The keel laying of IWS Seawalker and IWS Starwalker was completed on 18 April 2023 and construction is progressing according to plan.

The steel cut of IWS Moonwalker and IWS Sunwalker is scheduled for Q4 2023 and Q1 2024, respectively.

The global shipyards are not immune to the global supply-chain pressure, and there are general risks related to commissioning, and the timing of delivery of key components for vessels 3-6.

Financing

In June, the Group signed the EUR 118.65 million Green Senior Secured Credit Facility with Skandinaviska Enskilda Banken AB ("SEB"), SpareBank 1 SR-Bank ASA ("SR-Bank") and Export Finance Norway ("Eksfin") as an amendment to the pre-existing EUR 56.25 million facility.

The proceeds from the facility will be used for long-term postdelivery financing of the first four newbuildings under construction with delivery in 2023 and 2024.

Employment

IWS Fleet has already secured three separate charter contracts, for IWS Skywalker, with the Dogger Bank consortium with startups in 2023, 2024 and 2025. The Group will have CSOVs available for charter in 2024.

Fleet and contract overview

FINANCIAL REVIEW

Income statement

Total revenue for the second quarter of 2023 was NOK 60.3 million (Q1: NOK 63.8 million), of which IWS Services contributed NOK 61.3 million and the group's share of net profit in PEAK Wind was NOK -1.2 million.

The Group's share of the net profit in PEAK Wind in the second quarter of 2023 was NOK -0.2 million before NOK -1.0 million amortisation of acquisition-related intangible assets (NOK 2.7 million before NOK -0.9 million amortisation in Q1) and includes accounting adjustments of NOK 1.7 million in respect of prior periods, primarily the accounting for share-based incentives and losses in an associated company of PEAK Wind to build a larger organisation.

Operating expenses for the second quarter of 2023 were NOK 71.9 million compared with NOK 75.2 million in the previous quarter. The decrease is primarily a result of seasonally higher personnel expenses in the previous quarter.

Group EBITDA was NOK -11.6 million for the second quarter of 2023 compared with NOK -11.4 million in the previous quarter. IWS Services and PEAK Wind contributed NOK -1.2 million (Q1: NOK 3.7 million) and NOK -1.2 million (Q1: NOK 1.8 million), respectively, with the other Group entities contributing a combined EBITDA of NOK -9.2 million (Q1: NOK -16.9 million). For IWS Services' project-driven business model, the margins are expected to fluctuate quarterly due to the various project mix and progress. Furthermore, Q2 experienced costs related to moving office for ProCon and ramp-up in staffing ahead of projects commencing in Q3.

The netloss for the second quarter of 2023 was NOK 8.1 million compared with a net loss of NOK 7.1 million in the first quarter. The NOK 1.0 million difference primarily relates to annual remuneration in Q1 and lower contributions from IWS Services and PEAK Wind in Q2.

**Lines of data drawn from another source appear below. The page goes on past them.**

(* ===== verification/CodecPolicy.v ===== *)
(** * The policy and the log as JSON

    [to_json] and [from_json] of the policy ([src/policy.cpp]), decisions
    ([src/decision.cpp]), drain sets ([src/drain_set.cpp]) and exception grants
    ([src/explain.cpp]). *)

From S2P Require Import Prelude Containers Checked Result Text Json Codec CodecTables.
From S2P Require Import Identity Lifecycle Obligation Policy Decision.
#[local] Open Scope Z_scope.

(** ** Policies *)

Definition obligation_kinds : list ObligationKind.t :=
  [ ObligationKind.ActiveFlow; ObligationKind.Reservation; ObligationKind.WorkloadNetworkContract;
    ObligationKind.PathDiversityCommitment; ObligationKind.CapacityGuarantee; ObligationKind.Supplied ].

Definition grace_of (p : DrainPolicy) (kind : ObligationKind.t) : Duration :=
  default 0 (p_grace_by_kind p !! Z.to_nat (ObligationKind.rank kind)).

Definition policy_to_json (p : DrainPolicy) : json :=
  obj [("name", JString (p_name p)); ("revision", JUint (p_revision p));
       ("max_targets_per_request", JUint (p_max_targets_per_request p));
       ("max_drains_in_set", JUint (p_max_drains_in_set p));
       ("max_concurrent_drains_per_domain", JUint (p_max_concurrent_drains_per_domain p));
       ("serialize_same_domain_in_set", JBool (p_serialize_same_domain_in_set p));
       ("max_obligations", JUint (p_max_obligations p)); ("max_evidence_records", JUint (p_max_evidence_records p));
       ("max_decisions_retained", JUint (p_max_decisions_retained p));
       ("max_blockers_per_drain", JUint (p_max_blockers_per_drain p));
       ("max_evacuation_attempts", JUint (p_max_evacuation_attempts p));
       ("max_exception_extensions", JUint (p_max_exception_extensions p));
       ("admission_fence_settle_ns", ns (p_admission_fence_settle p));
       ("evidence_freshness_ns", ns (p_evidence_freshness p));
       ("evacuation_retry_interval_ns", ns (p_evacuation_retry_interval p));
       ("evidence_clock_skew_ns", ns (p_evidence_clock_skew p)); ("default_grace_ns", ns (p_default_grace p));
       ("grace_by_kind_ns", obj (map (λ k, (ObligationKind.to_string k, ns (grace_of p k))) obligation_kinds));
       ("capacity_headroom_numerator", JUint (p_capacity_headroom_numerator p));
       ("capacity_headroom_denominator", JUint (p_capacity_headroom_denominator p));
       ("required_path_diversity", JUint (p_required_path_diversity p));
       ("require_release_evidence", JBool (p_require_release_evidence p));
       ("require_quiescence_evidence", JBool (p_require_quiescence_evidence p));
       ("evidence_requires_live_incarnation", JBool (p_evidence_requires_live_incarnation p));
       ("reobserve_removal_evidence", JBool (p_reobserve_removal_evidence p));
       ("max_snapshot_bytes", JUint (p_max_snapshot_bytes p)); ("max_frame_bytes", JUint (p_max_frame_bytes p));
       ("max_connections", JUint (p_max_connections p)); ("max_worker_threads", JUint (p_max_worker_threads p));
       ("max_pending_work", JUint (p_max_pending_work p)); ("fingerprint", JString (policy_fingerprint p))].

(** The [sized] lambda of [DrainPolicy::from_json]. *)
Definition sized (key : string) (fallback : Z) (value : json) : result Z :=
  match narrow_checked size_t u64 (read_u64_or key fallback value) with
  | Some n => Ok n
  | None => fail ErrorCode.PolicyViolation ("policy field " ++s key ++s " does not fit the platform size type")
  end.

(** The loop over the per-kind graces. *)
Fixpoint read_graces (kinds : list ObligationKind.t) (graces : json) (p : DrainPolicy) : result DrainPolicy :=
  match kinds with
  | [] => Ok p
  | kind :: kinds =>
      match json_find (ObligationKind.to_string kind) graces with
      | Some entry =>
          if negb (is_number entry) then read_graces kinds graces p
          else
            let raw := as_int (-1) entry in
            if raw <? 0 then fail ErrorCode.PolicyViolation "per-kind grace must not be negative"
            else read_graces kinds graces (set_grace_for_kind kind raw p)
      | None => read_graces kinds graces p
      end
  end.

(** [DrainPolicy::from_json]: each field is assigned once, so its fallback is the
    default; [d] with the graces read is the policy the other fields go into. *)
Definition policy_from_json (value : json) : result DrainPolicy :=
  if negb (is_object value) then fail ErrorCode.PolicyViolation "policy document must be a json object"
  else
    let d := default_policy in
    let revision := read_u64_or "revision" 1 value in
    if revision =? 0 then fail ErrorCode.PolicyViolation "policy revision must be non-zero"
    else
      let? targets := sized "max_targets_per_request" (p_max_targets_per_request d) value in
      let? set_size := sized "max_drains_in_set" (p_max_drains_in_set d) value in
      let? per_domain := sized "max_concurrent_drains_per_domain" (p_max_concurrent_drains_per_domain d) value in
      let? obligations := sized "max_obligations" (p_max_obligations d) value in
      let? evidence := sized "max_evidence_records" (p_max_evidence_records d) value in
      let? decisions := sized "max_decisions_retained" (p_max_decisions_retained d) value in
      let? blockers := sized "max_blockers_per_drain" (p_max_blockers_per_drain d) value in
      let! attempts := narrow_checked u32 u64 (read_u64_or "max_evacuation_attempts" (p_max_evacuation_attempts d) value)
        else fail ErrorCode.PolicyViolation "max_evacuation_attempts does not fit a 32-bit counter" in
      let! extensions := narrow_checked u32 u64 (read_u64_or "max_exception_extensions" (p_max_exception_extensions d) value)
        else fail ErrorCode.PolicyViolation "max_exception_extensions does not fit a 32-bit counter" in
      let? graced := match json_find "grace_by_kind_ns" value with
                     | Some (JObject members) => read_graces obligation_kinds (JObject members) d
                     | _ => Ok d
                     end in
      let? connections := sized "max_connections" (p_max_connections d) value in
      let? workers := sized "max_worker_threads" (p_max_worker_threads d) value in
      let? pending := sized "max_pending_work" (p_max_pending_work d) value in
      let policy :=
        MkDrainPolicy (get_string "name" "default" value) revision targets set_size per_domain
          (read_bool "serialize_same_domain_in_set" (p_serialize_same_domain_in_set d) value)
          obligations evidence decisions blockers attempts extensions
          (read_i64_or "admission_fence_settle_ns" (p_admission_fence_settle d) value)
          (read_i64_or "evidence_freshness_ns" (p_evidence_freshness d) value)
          (read_i64_or "evacuation_retry_interval_ns" (p_evacuation_retry_interval d) value)
          (read_i64_or "evidence_clock_skew_ns" (p_evidence_clock_skew d) value)
          (read_i64_or "default_grace_ns" (p_default_grace d) value)
          (p_grace_by_kind graced)
          (read_u64_or "capacity_headroom_numerator" (p_capacity_headroom_numerator d) value)
          (read_u64_or "capacity_headroom_denominator" (p_capacity_headroom_denominator d) value)
          (read_u64_or "required_path_diversity" (p_required_path_diversity d) value)
          (read_bool "require_release_evidence" (p_require_release_evidence d) value)
          (read_bool "require_quiescence_evidence" (p_require_quiescence_evidence d) value)
          (read_bool "evidence_requires_live_incarnation" (p_evidence_requires_live_incarnation d) value)
          (read_bool "reobserve_removal_evidence" (p_reobserve_removal_evidence d) value)
          (read_u64_or "max_snapshot_bytes" (p_max_snapshot_bytes d) value)
          (read_u64_or "max_frame_bytes" (p_max_frame_bytes d) value) connections workers pending in
      let? _ := policy_validate policy in
      Ok policy.

(** ** Decisions *)

Definition decision_to_json (d : Decision) : json :=
  obj [("action", JString (de_action d)); ("outcome", JString (DecisionOutcome.to_string (de_outcome d)));
       ("drain", JUint (de_drain d)); ("set", JUint (de_set d)); ("generation", JUint (de_generation d));
       ("epoch", JUint (de_epoch d)); ("incarnation", JUint (de_incarnation d)); ("authority", JUint (de_authority d));
       ("policy_revision", JUint (de_policy_revision d)); ("policy_fingerprint", JString (de_policy_fingerprint d));
       ("at_ns", ns (de_at d)); ("inputs", JArray (map JString (de_inputs d)));
       ("evidence", JArray (map JString (de_evidence d))); ("rejected", JArray (map JString (de_rejected d)));
       ("blockers", JArray (map blocker_to_json (de_blockers d)))].

Definition string_from_json (entry : json) : result string :=
  match entry with JString s => Ok s | _ => corrupt "decision string array entry is not a string" end.

Definition read_string_array (key : string) (value : json) : result (list string) :=
  match json_find key value with
  | None => Ok []
  | Some (JArray items) =>
      if 4096 <? zlength items then fail ErrorCode.BoundsExceeded "decision string array exceeds bound"
      else decode_all string_from_json items
  | Some _ => corrupt "expected a string array in the decision record"
  end.

Definition decision_from_json (value : json) : result Decision :=
  if negb (is_object value) then corrupt "decision record is not an object"
  else
    let action := get_string "action" "" value in
    if bool_decide (action = "") then corrupt "decision record lacks an action"
    else
      let! outcome := decision_outcome_from_string (get_string "outcome" "" value)
        else corrupt "decision record has an unknown outcome" in
      let? inputs := read_string_array "inputs" value in
      let? evidence := read_string_array "evidence" value in
      let? rejected := read_string_array "rejected" value in
      let? blockers :=
        match json_find "blockers" value with
        | Some (JArray items) =>
            if 4096 <? zlength items then fail ErrorCode.BoundsExceeded "decision blocker array exceeds bound"
            else decode_all blocker_from_json items
        | _ => Ok []
        end in
      Ok (MkDecision action outcome (read_u64 "drain" value) (read_u64 "set" value) (read_u64 "generation" value)
            (read_u64 "epoch" value) (read_u64 "incarnation" value) (read_u64 "authority" value)
            (read_u64 "policy_revision" value) (get_string "policy_fingerprint" "" value) (read_i64 "at_ns" value)
            inputs evidence rejected (sort_by blocker_ltb blockers)).

(** ** Drain sets *)

(** [kMaxTargetsPerRequest] of [identity.hpp]. *)
Definition kMaxTargetsPerRequest : Z := 256.

Definition drain_set_to_json (s : DrainSet) : json :=
  obj [("id", JUint (ds_id s)); ("reason", JString (ds_reason s)); ("requested_at_ns", ns (ds_requested_at s));
       ("revision", JUint (ds_revision s)); ("authority", JUint (ds_authority s)); ("nonce", JUint (ds_nonce s));
       ("targets", JArray (map target_to_json (ds_targets s))); ("members", JArray (map JUint (ds_members s)))].

Definition drain_set_from_json (value : json) : result DrainSet :=
  if negb (is_object value) then corrupt "drain set is not an object"
  else
    let id := read_u64 "id" value in
    if id =? 0 then corrupt "drain set has a reserved zero id"
    else
      let! targets := array_member "targets" value else corrupt "drain set lacks targets" in
      if zlength targets =? 0 then corrupt "drain set lacks targets"
      else if kMaxTargetsPerRequest <? zlength targets then
        fail ErrorCode.BoundsExceeded "drain set target count exceeds bound"
      else
        let? targets := decode_all drain_target_from_json targets in
        let? members :=
          match array_member "members" value with
          | Some members =>
              if kMaxTargetsPerRequest <? zlength members then
                fail ErrorCode.BoundsExceeded "drain set member count exceeds bound"
              else Ok (map (as_uint 0) members)
          | None => Ok []
          end in
        Ok (MkDrainSet id (get_string "reason" "" value) (read_i64 "requested_at_ns" value)
              (read_u64_or "revision" 1 value) (read_u64 "authority" value) (read_u64 "nonce" value) targets members).

(** ** Exception grants *)

Definition grant_to_json (g : ExceptionGrant) : json :=
  obj [("drain", JUint (eg_drain g)); ("obligation", JUint (eg_obligation g)); ("extension_ns", ns (eg_extension g));
       ("authority", JUint (eg_authority g)); ("granted_at_ns", ns (eg_granted_at g)); ("sequence", JUint (eg_sequence g))].

Definition grant_from_json (value : json) : result ExceptionGrant :=
  if negb (is_object value) then corrupt "exception grant is not an object"
  else
    let! sequence := narrow_checked u32 u64 (get_uint "sequence" 0 value)
      else fail ErrorCode.BoundsExceeded "exception grant sequence does not fit a 32-bit counter" in
    let extension := get_int "extension_ns" 0 value in
    if extension <=? 0 then corrupt "exception grant extension must be positive"
    else Ok (MkExceptionGrant (get_uint "drain" 0 value) (get_uint "obligation" 0 value) extension
               (get_uint "authority" 0 value) (get_int "granted_at_ns" 0 value) sequence).

(** ** What was written is read back *)

Definition u64_ok (z : Z) : bool := (0 <=? z) && (z <=? int_max u64).

Lemma narrow_size z : u64_ok z = true → narrow_checked size_t u64 z = Some z.
Proof.
  intros [H1%Z.leb_le H2%Z.leb_le]%andb_true_iff. unfold narrow_checked. cbn [it_signed u64 size_t andb negb].
  change (common_type u64 size_t) with u64. rewrite !wrap_id by (apply it_wf_u64 || by split || (split; by vm_compute)).
  change (int_max size_t) with (int_max u64). rewrite (proj2 (Z.ltb_ge _ _)) by done. done.
Qed.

Liquidity and financial position

Total cash and cash equivalents amounted to NOK 408.7 million at quarter-end, down from NOK 493.6 million at the end of the previous quarter. The net decrease is explained primarily by a yard instalment of NOK 54.7 million paid after the launch of IWS Windwalker, a reduction in the overdraft balance in IWS Services, operating expenses, and exchange rate effects.

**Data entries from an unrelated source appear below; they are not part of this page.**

Lemma resume_refines id authority now e :
  engine_wf e → refines false e (resume_drain id authority now e).2.
Proof.
  intros Hwf. unfold resume_drain. apply with_drain_refines; [done|]. intros r _ Hl.
  case_bool_decide as Hb; simpl; [|by apply refines_refl].
  destruct (evaluate_state _ _ _ _); [|by eapply sim_refines, sim_enter_blocked].
  set (resume := default DrainState.Validating (dr_blocked_from r)).
  destruct (ew_record _ Hwf _ _ Hl) as (_ & _ & (_ & _ & _ & Hs) & _).
  assert (simulates 0 e (apply_transition r resume now "operator resume" DecisionOutcome.Applied
    ["operator=" ++s decimal authority] [] [] e).2) as Hsim.
  { apply sim_transition; [done|done| |by rewrite Hb|by unfold effective_state; rewrite Hb|].
    - subst resume. destruct (dr_blocked_from r) as [s|]; [|done]. by destruct (Hs s eq_refl).
    - unfold phase_of, effective_state. rewrite Hb. apply phase_move_refl. }
  destruct (apply_transition _ _ _ _ _ _ _ _ _) as [[] e']; by eapply sim_refines.
Qed.

Lemma grant_refines id obligation extension authority now e :
  engine_wf e → refines false e (grant_exception id obligation extension authority now e).2.
Proof.
  intros Hwf. unfold grant_exception. destruct (require_authority _ _ _); [|by apply refines_refl].
  destruct (_ <=? _); [by apply refines_refl|].
  destruct (en_drains e !! id) as [r|] eqn:Hl; [|by apply refines_refl].
  destruct (is_settled _); [by apply refines_refl|]. destruct (_ && _); [by apply refines_refl|].
  set (grants := default [] (en_exceptions e !! id)).
  assert (Forall (λ g, eg_drain g = id) grants) as Hg.
  { subst grants. destruct (en_exceptions e !! id) eqn:E; [by apply (proj2 (ew_exceptions _ Hwf))|constructor]. }
  assert (∀ gs y, Forall (λ g, eg_drain g = id) gs →
    (tables_bounded e → zlength gs ≤ kHardMaxExceptionExtensions) →
    simulates 0 e (e <| en_exceptions := <[id := gs]> (<[id := grants]> (en_exceptions e)) |>
                     <| en_exception_high_water := y |>)) as Hx.
  { intros gs y Hgs Hz. rewrite om_insert_insert. apply sim_frame; try done.
    - pose proof (ew_exceptions _ Hwf) as [Hw Hf].
      destruct Hwf. split; try done. split; [by apply om_wf_insert|]. intros id' gs' Hl'. simpl in Hl'.
      om_cases Hl'; [done|by eapply Hf].
    - intros Hb. specialize (Hz Hb). destruct Hb as [H1 H2 H3 H4 H5 H6 Ht].
      split; [exact H1|exact H2|exact H3|exact H4|exact H5|exact H6|]. intros id' gs' Hl'. simpl in Hl'. om_cases Hl'; [done|by eapply Ht]. }
  assert (tables_bounded e → zlength grants ≤ kHardMaxExceptionExtensions) as Hz.
  { intros Hb. subst grants. destruct (en_exceptions e !! id) eqn:E; [by eapply (tb_exceptions _ Hb)|by vm_compute]. }
  assert (simulates 0 e (e <| en_exceptions := <[id := grants]> (en_exceptions e) |>)) as Hx0.
  { pose proof (Hx grants (en_exception_high_water e) Hg Hz) as Hs. by rewrite om_insert_insert in Hs. }
  destruct (Z.leb_spec (p_max_exception_extensions (en_policy (e <| en_exceptions := <[id := grants]> (en_exceptions e) |>)))
    (zlength grants)) as [|Hmore]; [by eapply sim_refines|]. simpl in Hmore.
  destruct (increment_checked _ _) as [n|]; [|by eapply sim_refines].
  assert (∀ g : ExceptionGrant, tables_bounded e → zlength (grants ++ [g]) ≤ kHardMaxExceptionExtensions) as Hz'.
  { intros g Hb. destruct (policy_validate_caps _ (tb_policy _ Hb)) as (_ & _ & ?). rewrite zlength_app.
    change (zlength [g]) with 1. lia. }
  assert (Forall (λ g, eg_drain g = id) (grants ++ [MkExceptionGrant id obligation extension authority now n])) as Hg'.
  { apply Forall_app. split; [done|]. by repeat constructor. }
  cbn [snd]. strip_log. eapply sim_refines, (sim_trans 0 0); [by eapply (Hx _ n); [|apply Hz']|].
  destruct (ew_record _ Hwf _ _ Hl) as (Hid & _).
  apply (sim_put r (reset_evacuation_attempts r)); [by apply (Hx _ n); [|apply Hz']|unfold stored; by rewrite Hid|by split|].
  change (phase_of (reset_evacuation_attempts r)) with (phase_of r). apply phase_move_refl.
Qed.

Lemma advance_pass_refines now e :
  engine_wf e → headroom e → refines false e (advance_pass now e).1.
Proof.
  intros Hwf [Hg _]. eapply sim_refines, sim_advance_pass; [done|]. intros t. specialize (Hg t). lia.
Qed.

Lemma finish_dispatch_refines b q e e' actions failures :
  refines_to b q e e' → refines_to b q e (finish_dispatch actions failures e').
Proof. intros He. unfold finish_dispatch. by strip_log. Qed.

Lemma advance_refines sink now e :
  engine_wf e → headroom e → refines false e (advance sink now e).2.
Proof.
  intros Hwf Hh. pose proof (advance_pass_refines now e Hwf Hh) as Hs. unfold advance.
  destruct (advance_pass now e) as [e1 actions]. destruct (match sink with Some s => _ | None => _ end) as [overall failures].
  by apply finish_dispatch_refines.
Qed.

(** *** Requests *)

Lemma refines_trans b e1 e2 e3 :
  refines b e1 e2 → refines b e2 e3 → refines b e1 e3.
Proof.
  intros [A1 Hp (tr & A2 & A3) A4 A5] [B1 Hp' (tr' & B2 & B3) B4 B5]. split; [done|congruence| | |by auto].
  - exists (tr ++ tr'). split; [by eapply arun_app|]. intros Hb. by rewrite existsb_app, A3, B3.
  - intros L HL Hd. apply B4; [by rewrite Hp|by apply A4].
Qed.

The carrying value of vessels under construction of NOK 713.9 million includes yard instalments on all six CSOVs, and accumulated directly attributable project costs and borrowing costs during the construction period. Details on the payment structure of the newbuilding contracts are found in Note 7 – Commitments and contingencies.

Other fixed assets of NOK 21.4 million include office and vehicle leases, and have increased due to the Group moving into new offices in Oslo and Aalborg in the second quarter.

The intangible assets of NOK 73.0 million include goodwill and other acquisition-related intangible assets.

Other non-current assets of NOK 6.5 million relate to borrowing costs, paid on the Green Senior Secured Credit Facility, that are amortised and capitalised as borrowing costs during the period of construction of the vessels. Additional fees became payable after the end of the quarter following the signing of the amended facility at the end of Q2.

Trade receivables and contract assets of NOK 75.3 million and NOK 29.4 million, respectively, consist mainly of trade receivables and work in progress related to construction contracts in IWS Services, and the movement in the quarter is primarily the result of the timing of invoicing.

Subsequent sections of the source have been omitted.